Houston Press wrote: "On a song such as 'Come Down', Nebula actually does what few '90s bands have ever done, chemically enhanced or not: It achieves true heaviness. After the song's simple three-note syncopated intro doubles back on itself, Glass scratches his guitar pick down his strings before singing the hurried lyrics. And it's during those one and a half seconds, the time it takes for Glass's pick to travel a few inches, that Nebula is the heaviest band on earth.
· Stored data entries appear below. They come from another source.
(** ** What callbacks and clocks are expected to do *)

(** Times are below half of the range of [int64_t], and repeat counts are -1 or more: the
    next expiration can be computed. *)
Definition horizon : Z := 2 ^ 62.
Definition timer_fits (interval repeat_count : Z) : Prop :=
  0 ≤ interval ≤ horizon ∧ -1 ≤ repeat_count < 2 ^ 63.

Definition timely (t : Timer TimerCallback) : Prop :=
  0 ≤ expiration_ t ∧ timer_fits (interval_ t) (repeat_count_ t).

Definition op_timely (o : tq_op TimerCallback) : Prop :=
  match o with
  | OpAddLvalue _ when interval rc | OpAddRvalue _ when interval rc => 0 ≤ when ∧ timer_fits interval rc
  | _ => True
  end.

(** A callback [k] that is called at [now] has pointers to existing connections only, adds
    timers for later, and does not remove its own timer from the set. *)
Definition act_tame (now : Timestamp) (k : TimerCallback) (q : queue) (x : timer_act TimerCallback) : Prop :=
  match x with
  | TConn (b, u) => is_Some (nodes (world q) !! b) ∧ user_fits u
  | TTimer o =>
      op_timely o ∧
      match o with
      | OpAddLvalue _ when _ _ | OpAddRvalue _ when _ _ => now < when
      | OpRemove a => ∀ t, heap q !! a = Some t → callback_ t ≠ k
      | OpCancel _ _ => True
      end
  end.
Definition tame (now : Timestamp) (body : TimerCallback → queue → list (timer_act TimerCallback)) : Prop :=
  ∀ k q, Forall (act_tame now k q) (body k q).

(** ** The invariant and what a pass changes *)
Context (good : EpollPoller cb → Prop) `{!KernelKeeps ctl good}.
Implicit Types (q : queue) (x : Entry) (t : Timer TimerCallback).

Record tinv q : Prop := {
  ti_twf : twf q;
  ti_world : rinv ctl good (λ _, True) (λ _, True) [] (world q);
  ti_timely : ∀ a t, heap q !! a = Some t → timely t;
}.

(** The timer at [own] is running at [now]. *)
Record evolves (now : Timestamp) (own : Z) q q' : Prop := {
  ev_later : later (world q) (world q');
  ev_heap : ∀ a t, heap q !! a = Some t → ∃ t', heap q' !! a = Some t' ∧
    expiration_ t' = expiration_ t ∧ callback_ t' = callback_ t;
  ev_due : ∀ x t, x ∈ timers_ q' → heap q' !! x.2 = Some t → expiration_ t ≤ now → x ∈ timers_ q;
  ev_own : ∀ x, x ∈ timers_ q → x.2 = own → x ∈ timers_ q';
}.

Lemma evolves_refl now own q : evolves now own q q.
Proof. split; try done; [apply later_refl | eauto]. Qed.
Not since Ritchie Blackmore's days with Deep Purple has the simple gesture of pick scratching been used so perfectly."

AllMusic called the album a "retro-psychedelic heavy rock platter, long on stripped-down riff muscle and surprisingly technically adept guitar jams."

Professional ratings
Review scores
| Source | Rating |
| AllMusic | Star |
| Antichrist Magazine | 78/100 |
| Chicago Sun-Times | Star |
| Classic Rock | 8/10 |
| New Noise Magazine | Star Half star |

== Track listing ==

Standard release
| No. | Title | Lyrics | Length |
|---|---|---|---|
| 1. | "To the Center" |  | 6:31 |
| 2. | "Come Down" |  | 2:01 |
| 3. | "Whatcha Lookin' For" |  | 2:37 |
| 4. | "Clearlight" |  | 4:29 |
| 5. | "Freedom" |  | 7:14 |
| 6. | "Antigone" |  | 2:30 |
| 7. | "I Need Somebody" | Iggy Pop, James Williamson | 4:18 |
| 8. | "So Low" |  | 3:45 |
| 9. | "Synthetic Dream" |  | 4:28 |
| 10. | "Fields of Psilocybin" |  | 2:15 |
| 11. | "Between Time" | Randy Holden | 3:22 |
| 12. | "You Mean Nothing" |  | 4:21 |
| Total length: |  |  | 47:51 |

==Personnel==
- Eddie Glass – guitar, vocals, percussion, Fender Rhodes, bolbatar, drums
- Ruben Romano – drums, vocals, percussion, sitar
- Mark Abshire – bass, vocals, audio generator
Additional personnel
- Mark Arm – vocals on "I Need Somebody"
- Jon Wright – Fender Rhodes on "To the Center" and "So Low"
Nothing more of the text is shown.